I incorrectly thought this was a book for new moms, but was wrong: the girls love it. The two-year-old likes poking her finger on every page and saying “BAYbee, BAYbeeee,” while the four-year-old and five-year-old  find the whole concept fascinating and think Mila is the funniest thing ever. (Funny is not the word I would use, because I’m still so jealous she sleeps so well, and on the last page she wakes up CUTE and SMILING — seriously? That’s just rubbing it in). It’s currently Emily’s favorite book. She calls it the “Watch Mila Sleep” book. I have not explained to her why it would not have been possible to do a similar book using her as the model.

When My Baby Dreams is by Adele Enersen. And she has a super cute blog.

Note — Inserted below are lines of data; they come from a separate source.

Lemma change_priority_total t p k th :
  inv k -> k_threads k !! t = Some th -> 0 <= p < RT_THREAD_PRIORITY_MAX ->
  exists k', rt_sched_thread_change_priority t p k = Some (RT_EOK, k') /\ inv k' /\
    obj_frame k k' /\ k_timer_list k' = k_timer_list k.
Proof.
  intros I Ht Hp.
  assert (exists k', rt_sched_thread_change_priority t p k = Some (RT_EOK, k') /\
    obj_frame k k' /\ k_timer_list k' = k_timer_list k) as (k' & H & F).
  2: { exists k'. split; [exact H|]. split; [|exact F]. apply (change_priority_spec _ _ _ _ _ I (proj1 Hp) H). }
  unfold rt_sched_thread_change_priority.
  erewrite bind_eq by (apply assert_eq, Z.ltb_lt, Hp). unfold rt_sched_thread_get_stat. rewrite bind_assoc.
  erewrite bind_eq by (apply get_thread_eq; exact Ht). cbv zeta.
  erewrite bind_eq by reflexivity. destruct (stat_of th =? RT_THREAD_READY) eqn:Hr; bool_to_prop.
  - destruct (remove_thread_total t th k Ht) as [k1 H1]. erewrite bind_eq by exact H1.
    destruct (proj1 (so_ready _ _ _ _ _ (inv_stat _ _ _ I Ht)) Hr) as [q Hq].
    destruct (ready_off _ _ _ _ _ I (fun H => H) Ht Hq) as (_ & _ & Hoff).
    pose proof (sched_frame_remove _ _ _ _ _ I H1 Hoff) as F1.
    pose proof (remove_thread_spec _ _ _ _ _ I H1) as (_ & _ & Hlo & _).
    pose (a := with_prio p th <| th_stat := RT_THREAD_INIT |>).
    pose (k2 := k1 <| k_threads ::= insert t (with_prio p th) |>).
    pose (k3 := k2 <| k_threads ::= insert t a |>). exists (insert_state t a k3). split.
    + erewrite bind_eq by (apply (upd_thread_eq t _ k1 th); rewrite (lo_threads _ _ Hlo); exact Ht).
      erewrite bind_eq by (apply (upd_thread_eq t _ k2 (with_prio p th)), lookup_insert_eq).
      erewrite bind_eq by (apply (insert_thread_eq t a k3), lookup_insert_eq). reflexivity.
    + split.
      * etransitivity; [apply sched_obj_frame, F1|].
        transitivity k3; [split; reflexivity|apply insert_state_frame].
      * rewrite <- (sf_timers _ _ F1). unfold insert_state. destruct (bool_decide _); reflexivity.
  - exists (k <| k_threads ::= insert t (with_prio p th) |>). split; [|split; [split|]; reflexivity].
    erewrite bind_eq by (apply upd_thread_eq; exact Ht). reflexivity.
Qed.
Definition with_mutex (m : Z) (x : mutex) (k : kernel) : kernel := k <| k_mutexes ::= insert m x |>.

Lemma upd_mutex_eq m x f k : k_mutexes k !! m = Some x -> upd_mutex m f k = Some (tt, with_mutex m (f x) k).
Proof. intros Hx. unfold upd_mutex. rewrite (upd_obj_eq k_mutexes m f x k Hx). reflexivity. Qed.

Lemma inv_with_mutex m x k : inv k -> 0 <= mx_priority x -> 0 <= mx_ceiling x -> inv (with_mutex m x k).
Proof.
  intros I Hp Hc. eapply inv_same; [exact I|reflexivity..|].
  intros m' y. change (k_mutexes (with_mutex m x k)) with (<[m := x]> (k_mutexes k)).
  destruct (decide (m' = m)) as [->|Hne].
  - rewrite lookup_insert_eq. intros [= <-]. auto.
  - rewrite lookup_insert_ne by congruence. apply (i_mutex _ _ I).
Qed.

Lemma inv_with_error t th e k : inv k -> k_threads k !! t = Some th -> inv (with_error t th e k).
Proof.
  intros I Ht. refine (upd_thread_same _ t (fun th : thread => th <| th_error := e |>) (error_same_sched e) _ _ _ I _).
  exact (upd_thread_eq t _ k th Ht).
Qed.

(** ** Taking without waiting *)

Section Calls.
Context (fuel : nat).

(** The call up to the look at the mutex. *)
Lemma take_enter t th m x timeout f k :
  in_thread t th k -> k_mutexes k !! m = Some x -> mutex_valid x = true ->
  let k1 := with_error t th RT_EOK (locked k) in
  inv k1 /\ k_current k1 = Some t /\ k_threads k1 !! t = Some (th <| th_error := RT_EOK |>) /\
  _rt_mutex_take fuel m timeout f k = 
    match mx_owner x with
    | Some owner =>
        if owner =? t then
          if mx_hold x <? RT_MUTEX_HOLD_MAX then
            upd_mutex m (fun x => x <| mx_hold ::= (fun h => u8 (h + 1)) |>);; rt_spin_unlock;; mret (Done RT_EOK [])
          else rt_spin_unlock;; mret (Done (- RT_EFULL) [])
        else if timeout =? 0 then
          upd_thread t (fun th => th <| th_error := RT_ETIMEOUT |>);; rt_spin_unlock;; mret (Done (- RT_ETIMEOUT) [])
        else
          ret ← rt_thread_suspend_to_list t (Some (LMutex m)) (ob_flag (mx_ob x)) f;
          if negb (ret =? RT_EOK) then rt_spin_unlock;; mret (Done ret []) else
          upd_thread t (fun th => th <| th_pending := Some m |>);;
          priority ← rt_sched_thread_get_curr_prio t;
          when (priority <? mx_priority x)
            (upd_mutex m (fun x => x <| mx_priority := priority |>);;
             po ← rt_sched_thread_get_curr_prio owner;
             when (priority <? po) (_thread_update_priority fuel owner priority));;
          when (0 <? timeout) (start_thread_timer t timeout);;
          rt_spin_unlock;;
          mret (Waiting (PcMutexTake m))
    | None =>
        upd_mutex m (fun x => x <| mx_owner := Some t |> <| mx_priority := 0xff |> <| mx_hold := 1 |>);;
        when (negb (mx_ceiling x =? 0xFF))
          (cur ← rt_sched_thread_get_curr_prio t;
           when (mx_ceiling x <? cur) (_thread_update_priority fuel t (mx_ceiling x)));;
        taken_insert_after t m;;
        rt_spin_unlock;;
        mret (Done RT_EOK [])
    end k1.
Proof.
  intros C Hx Hv k1. pose proof C as [[I Q] Hc Ht Hr Hn Hi].
  split; [apply inv_with_error; [apply inv_nest, I|exact Ht]|]. split; [exact Hc|]. split; [apply lookup_insert_eq|].
  unfold _rt_mutex_take. erewrite bind_eq by (eapply scheduler_available_eq; exact C).
  erewrite bind_eq by (apply check_mutex_eq; eassumption). erewrite bind_eq by (apply the_self_eq, Hc).
  erewrite bind_eq by (apply spin_lock_eq, Hn).
  erewrite bind_eq by (exact (upd_thread_eq t _ (locked k) th Ht)).
  erewrite bind_eq by (apply (get_obj_eq k_mutexes m x); exact Hx). reflexivity.
Qed.
Arguments mkState {FS} _ _ _.
Arguments fs {FS} _.
Arguments entries {FS} _.
Arguments reads {FS} _.
Arguments log {FS} _ _.
Arguments get_input_loop {FS} _ _ _ _ _ _.
Arguments get_input_body {FS} _ _ _ _ _ _ _.
Arguments get_input {FS} _ _ _ _ _ _ _ _.

(** [unreadable read j fs = Some fs']: started in [fs], reading the file ends
    [j] times in a row with [FileNotFoundError] or another [IOError], and
    leaves [fs']. *)
Fixpoint unreadable {FS : Type} (read : FS -> ReadOutcome * FS) (j : nat) (s : FS)
  : option FS :=
  match j with
  | O => Some s
  | S j' =>
      match read s with
      | (ReadRaised FileNotFound _, s') => unreadable read j' s'
      | (ReadRaised OtherIOError _, s') => unreadable read j' s'
      | _ => None
      end
  end.

(** The attempt number a "not found" record was written with. *)
Definition attempt_number (e : Entry) : option Z :=
  match entry_args e with
  | LVal (VInt a) :: _ => Some a
  | _ => None
  end.

End Input.

(* ================================================================== *)
(** ** [challenges/2025/9/py/index.py]: the two solvers *)

Module Day9.

(** [itertools.combinations(l, 2)]: the pairs of elements of [l], the
    first one at an earlier position, in lexicographic order of
    positions. *)
Fixpoint combinations2 {A : Type} (l : list A) : list (A * A) :=
  match l with
  | [] => []
  | x :: rest => map (pair x) rest ++ combinations2 rest
  end.

(** [max(...)] of the values of an iterable. *)
Definition max_of (l : list Z) : PyExc + Z :=
  match l with
  | [] => inl (mkExc "ValueError" [VStr "max() iterable argument is empty"])
  | x :: rest => inr (fold_left Z.max rest x)
  end.

(** [a < x < b] *)
Definition between (a x b : Z) : bool := (a <? x) && (x <? b).

(** An edge [(x1, x2, y1, y2)] of the polygon. *)
Definition Edge : Type := (Z * Z * Z * Z)%type.

(** The first loop of [inside], over the horizontal edges: [false] when
    it returns [False], [true] when it ends. *)
Fixpoint inside_hori (hori : list Edge) (x1 y1 x2 y2 : Z) : bool :=
  match hori with
  | [] => true
  | (a, b, y, _) :: rest =>
      if (between a x1 b || between a x2 b) && between y1 y y2 then false
      else if ((x1 =? a) || (x2 =? b)) && between y1 y y2 then false
      else inside_hori rest x1 y1 x2 y2
  end.

(** The second loop of [inside], over the vertical edges. *)
Fixpoint inside_vert (vert : list Edge) (x1 y1 x2 y2 : Z) : bool :=
  match vert with
  | [] => true
  | (x, _, c, d) :: rest =>
      if (between c y1 d || between c y2 d) && between x1 x x2 then false
      else if ((y1 =? c) || (y2 =? d)) && between x1 x x2 then false
      else inside_vert rest x1 y1 x2 y2
  end.

(** [inside(x1, y1, x2, y2)]. *)
Definition inside (hori vert : list Edge) (x1 y1 x2 y2 : Z) : bool :=
  if inside_hori hori x1 y1 x2 y2 then inside_vert vert x1 y1 x2 y2 else false.

Section Solvers.

(** The built-ins [str.strip], [str.rstrip], [str.split] (with its
    separator first), [int] on a string and [str] on an [int]; and the
    interpreter's message for a tuple of the wrong length. *)
Variable strip : string -> string.
Variable rstrip : string -> string.
Variable split : string -> string -> list string.
Variable int : string -> PyExc + Z.
Variable str_int : Z -> string.
Variable unpack_message : nat -> string.
Lemma bind_address_is_wildcard_witness :
  let a := bind_address little_endian_short (parse_options [Opt_4; Opt_l 7]) in
  a = [x02; x00; x00; x07] ++ repeat x00 124 /\
  network_short (sin_port a) = 7 /\
  sin_addr a = repeat x00 4.
Proof.
  cbv zeta.
  destruct (bind_address_is_wildcard little_endian_short
              (fun z => eq_refl) [Opt_4; Opt_l 7])
    as (_ & _ & Hport & _ & _ & Haddr & _).
  split; [reflexivity|]. split; [exact Hport|exact Haddr].
Defined.

(** * Further properties of the log *)

Lemma echo_sizes_app (a b : list event) :
  echo_sizes (a ++ b) = echo_sizes a ++ echo_sizes b.
Proof. apply flat_map_app. Qed.

Lemma echo_sizes_print_info (v : Z) (h : msghdr) :
  echo_sizes (print_info v h) = [].
Proof.
  unfold print_info. cbv zeta.
  rewrite !echo_sizes_app, pktinfo_get_stderr.
  assert (E : echo_sizes
                (if msg_controllen h >? 0
                 then map unknown_diag (filter unrecognized (msg_control h))
                 else []) = []).
  { destruct (msg_controllen h >? 0); [|reflexivity].
    apply flat_map_none. apply Forall_forall. intros e He.
    apply in_map_iff in He. destruct He as (c & <- & _). reflexivity. }
  rewrite E.
  repeat match goal with |- context [if ?b then _ else _] => destruct b end;
    reflexivity.
Qed.
Lemma run_writes (args : list string) :
  extends_from
    (main_io basePath path_exists succeeds find_executable environ cpu_count installed int
       args)
    (λ log new r,
       (writes new = [] ∧ ∃ f, r = Failed f) ∨
       ∃ requested,
         (if decide (args ≠ [])
          then outcome_map (λ v, Version_of_args int (Str.split "." v)) args
          else Done SUPPORTED_VERSIONS) = Done requested ∧
         headers_written basePath path_exists succeeds environ cpu_count installed
           requested log new r).
Proof.
  assert (Hquiet : ∀ requested log new1 new2 r,
            Forall no_write new1 →
            (writes new2 = [] ∧ (∃ f, r = Failed f)) ∨
            headers_written basePath path_exists succeeds environ cpu_count installed
              requested (log ++ new1) new2 r →
            (writes (new1 ++ new2) = [] ∧ (∃ f, r = Failed f)) ∨
            headers_written basePath path_exists succeeds environ cpu_count installed
              requested log (new1 ++ new2) r).
  { intros requested log new1 new2 r Hn [[Hw Hf]|Hh].
    - left. by rewrite writes_app, (writes_no_write _ Hn).
    - right. destruct Hh as (syms & written & Hdom & Htables & Hpre & Hw & Hdone & Hfail).
      exists syms, written. split_and!; try done.
      + intros version table Hlook. rewrite app_assoc.
        eapply extracted_in_run_weaken; [by apply prefix_app_r | done |].
        by apply Htables.
      + by rewrite writes_app, (writes_no_write _ Hn). }
  unfold main_io.
  apply extends_from_quiet;
    [apply io_spec_check_have_required_programs | intros [] | |].
  - apply (extends_from_bind _ _
             (λ _ new r,
                Forall no_write new ∧
                ∀ requested, r = Done requested →
                  (if decide (args ≠ [])
                   then outcome_map (λ v, Version_of_args int (Str.split "." v)) args
                   else Done SUPPORTED_VERSIONS) = Done requested)
             (λ requested log new r,
                (writes new = [] ∧ ∃ f, r = Failed f) ∨
                headers_written basePath path_exists succeeds environ cpu_count installed
                  requested log new r)).
    + apply extends_from_const. case_decide.
      * apply (extends_after no_write); [solve_io_spec | intros [] | |].
        -- apply extends_lift. split; [done|]. by intros ? ->.
        -- by intros new f Hn.
        -- intros new1 new2 r Hn [H1 H2]. split; [by apply Forall_app|done].
      * apply extends_ret. split; [done|]. by intros ? [= <-].
    + intros requested.
      apply extends_from_quiet; [solve_io_spec | intros old | |].
      * apply extends_from_quiet; [solve_io_spec | intros [] | |].
        -- apply (extends_from_bind _ _ _ _ _ (first_loop requested ∅)
                    (λ syms, extends_from_const _ _ (second_loop syms requested))).
           ++ intros log new f [Hn _]. left. rewrite (writes_no_write _ Hn). eauto.
           ++ intros log new1 syms new2 r [Hn Hs]
                (written & Hpre & Hw & Hdone & Hfail).
              destruct (Hs _ eq_refl) as [Hdom Htables]. right.
              exists syms, written. split_and!; try done.
              ** rewrite Hdom. set_solver.
              ** intros version table Hlook.
                 destruct (Htables _ _ Hlook) as [Hl|Hin]; [by rewrite lookup_empty in Hl|].
                 eapply extracted_in_run_weaken; [done | | exact Hin].
                 rewrite app_assoc. by apply prefix_app_r.
              ** by rewrite writes_app, (writes_no_write _ Hn).
        -- intros log new f Hn. left. rewrite (writes_no_write _ Hn). eauto.
        -- intros log new1 new2 r. apply Hquiet.
      * intros log new f Hn. left. rewrite (writes_no_write _ Hn). eauto.
      * intros log new1 new2 r. apply Hquiet.
    + intros log new f [Hn _]. left. rewrite (writes_no_write _ Hn). eauto.
    + intros log new1 requested new2 r [Hn Hreq] Hr.
      destruct (Hquiet requested log new1 new2 r Hn Hr) as [Hl|Hh]; [by left|].
      right. exists requested. split; [by apply Hreq|done].
  - intros log new f Hn. left. rewrite (writes_no_write _ Hn). eauto.
  - intros log new1 new2 r Hn [Hl|(requested & Hreq & Hh)].
    + destruct (Hquiet [] log new1 new2 r Hn (or_introl Hl)) as [?|?]; [by left|].
      left. destruct Hl as [Hw Hf]. by rewrite writes_app, (writes_no_write _ Hn).
    + destruct (Hquiet requested log new1 new2 r Hn (or_intror Hh)) as [?|?]; [by left|].
      right. by exists requested.
Qed.
End run_world.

Disclosure: I’m not paid to do this review, but I did get the book for free from a super nice person at HarperCollins. 

Feb 092012
 

 

Extra yarn is about a little girl in a winter town who finds a box of yarn that never runs out. It’s a kind of gentle fairy tale with just a hint of magic, the kind of magic that’s quiet and in the background and takes second stage to the real miracles of kindness, generosity, and confidence.

“On a cold afternoon, in a cold little town,
where everywhere you looked was either the white of snow
or the black of soot from chimneys,
Annabelle found a box filled with yarn of every color.”

It’s been a long time since I read a kid’s book I liked as much as this one. There’s a quiet reassurance in the voices of the writer and the illustrator, a steady building of color and plot until the immensely satisfying ending. Annabelle is the kind of role model we dream of for our children: she counters adversity with kindness and a steady confidence, and the simple strength of her good nature gives her immunity from destructive forces near and far.

It’s hard to tell from the cover how soothingly beautiful the illustrations are, how they convey feelings of cold and warmth, how the entire book is a study in the nuances of color and contrast. Every night we read it through once then start again, this time discussing each drawing, savoring each detail. I am not kidding that the girls and I have each selected a favorite brush stroke on each page.

Extra Yarn is written by Marc Barnett and illustrated by Jon Klassen, and I hope they do another.

Disclosure: I’m not paid to do this review, but I did get the book for free from a super nice person at HarperCollins.